Wie der Möbelriese mit einem Kniff via Luxemburg seine Steuerquote drückt.

Ikea nutzt das schweizerisch-luxemburgische Doppelsteuerabkommen. Foto: Bloomberg
Ikea nutzt das schweizerisch-luxemburgische Doppelsteuerabkommen. Foto: Bloomberg

Die Regel gilt für jeden Äpplarö-Stuhl, für jedes Bestå-Regal, sogar für die Köttbullar – die berühmten Fleischbällchen, die in den weltweit 364 Ikea-Möbelhäusern mit demselben Preiselbeerkompott serviert werden. Sie lautet: Drei Prozent der Verkaufserlöse fliessen direkt in die Niederlande.
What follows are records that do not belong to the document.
(* ===== verification/System.v ===== *)
(** * System: the server as a transition system

    [step]: what the event loop runs - a packet, a session timer, a retry
    timer, the checkpoint timer.  Every step changes the database by at most
    one transition of the abstract service ([one_step]), and [sys_inv]
    (Inv's [db_inv] and Mem's [mem_inv]) holds in every reachable state,
    provided directory data stays below 2^31 bytes and a session dropped by
    its timer is filed where the table's lookups find it (see Mem). *)

From S2P Require Import Prelude Htab Dirent Wire Bdb Srv Cldb Outq Msg Session Server Logic OutqSpec.
From S2P Require Import Abs Inv MsgSpec SessionSpec Mem.
#[local] Open Scope Z_scope.

Section memquiet.
Context {D : Type}.
Implicit Types s : srv D.

(** Only session objects change, and not their ids. *)
Record memstep s s' : Prop := {
  ms_inv : mem_inv s';
  ms_db : db s' = db s;
  ms_sessions : sessions s' = sessions s;
  ms_time : current_time s' = current_time s;
  ms_sid p : s_sid <$> heap s' !! p = s_sid <$> heap s !! p }.

Definition is_memquiet {A} (m : M D A) : Prop := forall s, mem_inv s -> memstep s (m s).2.

Lemma memstep_trans s1 s2 s3 : memstep s1 s2 -> memstep s2 s3 -> memstep s1 s3.
Proof. intros [A1 B1 C1 D1 E1] [A2 B2 C2 D2 E2]. split; try congruence. Qed.

Lemma quiet_memstep s s' : quiet s s' -> mem_inv s -> memstep s s'.
Proof.
  intros (Hc & Hd & _) Hm. split; [by eapply mem_calm|done|apply Hc|apply Hc|]. intros p.
  pose proof (f_equal (lookup p) (ce_heap _ _ Hc)) as E. rewrite !lookup_fmap in E.
  destruct (heap s' !! p) as [x'|], (heap s !! p) as [x|]; simpl in *; try done.
  f_equal. apply (inj Some) in E. exact (f_equal s_sid E).
Qed.

Lemma mq_quiet {A} (m : M D A) : is_quiet m -> is_memquiet m.
Proof. intros Hq s Hm. apply quiet_memstep; [apply Hq|done]. Qed.

Lemma mq_bind {A B} (m : M D A) (k : A -> M D B) :
  is_memquiet m -> (forall a, is_memquiet (k a)) -> is_memquiet (bind m k).
Proof.
  intros Hm Hk s Hs. unfold bind. specialize (Hm s Hs). destruct (m s) as [a s1].
  eapply memstep_trans; [done|]. apply Hk, Hm.
Qed.

Lemma mq_upd_sess (p : nat) (f : session -> session) :
  (forall x, s_sid (f x) = s_sid x /\ (obj_ok x -> obj_ok (f x))) -> is_memquiet (upd_sess p f).
Proof.
  intros Hf s Hm. split; [|done|done|done|].
  - apply mem_upd_sess; [done|]. intros x Hx. split; [apply Hf|]. apply Hf. by eapply mi_obj.
  - intros q. cbn. destruct (decide (p = q)) as [->|Hq]; [|by rewrite lookup_alter_ne].
    rewrite lookup_alter_eq. destruct (heap s !! q); [|done]. simpl. f_equal. apply Hf.
Qed.

End memquiet.

Ltac mq_step :=
  match goal with
  | |- forall _, _ => intro
  | |- is_memquiet (bind _ _) => apply mq_bind
  | |- is_memquiet (upd_sess _ _) => apply mq_upd_sess; done
  | |- is_memquiet (if ?b then _ else _) => destruct b
  | |- is_memquiet (match ?x with _ => _ end) => destruct x
  | |- is_memquiet (let '_ := ?x in _) => destruct x
  | |- is_memquiet _ => apply mq_quiet; solve [auto with cld]
  end.
Ltac solve_mq := repeat mq_step.

Section mq_outq.
Context {D : Type} `{!XdrLib, !HmacLib}.

Lemma mq_ack_loop (seqid : Z) (q : list session_outpkt) : is_memquiet (@ack_loop D seqid q).
Proof.
  induction q as [|op q IH]; cbn [ack_loop]; [solve_mq|].
  destruct (negb _); solve_mq; try done.
  unfold run_done_cb, session_ping_done, end_sess_done, session_trash. solve_mq.
Qed.

Lemma mq_msg_ack (p : nat) (seqid : Z) : is_memquiet (@msg_ack D p seqid).
Proof. unfold msg_ack. solve_mq. apply mq_ack_loop. Qed.

Lemma mq_retry_loop (fd nr : Z) (q : list session_outpkt) : is_memquiet (@retry_loop D fd nr q).
Proof. revert nr. induction q as [|op q IH]; intros nr; cbn [retry_loop]; solve_mq; apply IH. Qed.

Lemma mq_session_retry (p : nat) (now : Z) : is_memquiet (@session_retry D p now).
Proof. unfold session_retry, sess_retry_output. solve_mq. apply mq_retry_loop. Qed.

End mq_outq.

Section system.
Context {D : Type} `{!Bdb D, !BdbOk D} {XL : XdrLib} {XO : XdrOk} {HL : HmacLib}.
Implicit Types s : srv D.

(** At most one transition of the abstract service. *)
Definition one_step s s' : Prop :=
  vw s' = vw s \/ exists a, astep (current_time s) a (vw s) (vw s').

Definition good s s' : Prop := mem_inv s' /\ one_step s s'.

Definition sys_inv s : Prop := mem_inv s /\ db_inv (vw s).

Lemma good_quiet s s' : mem_inv s -> quiet s s' -> good s s'.
Proof. intros Hm Hq. split; [eapply mem_calm; [apply Hq|done]|left; by apply quiet_vw]. Qed.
Das Geld endet dort in einer Holding-Gesellschaft, die Inter Ikea heisst. Die Firma ist von den gelb-blauen Geschäften und den Möbelfabriken vollkommen abgetrennt. Inter Ikea hat einen besonderen Zweck: Sie ist die Eigentümerin der Ikea-Identität. Ihr gehört das Ladenkonzept, die Designs und Pläne aller Möbel im Katalog – und sogar das Ikea-Logo.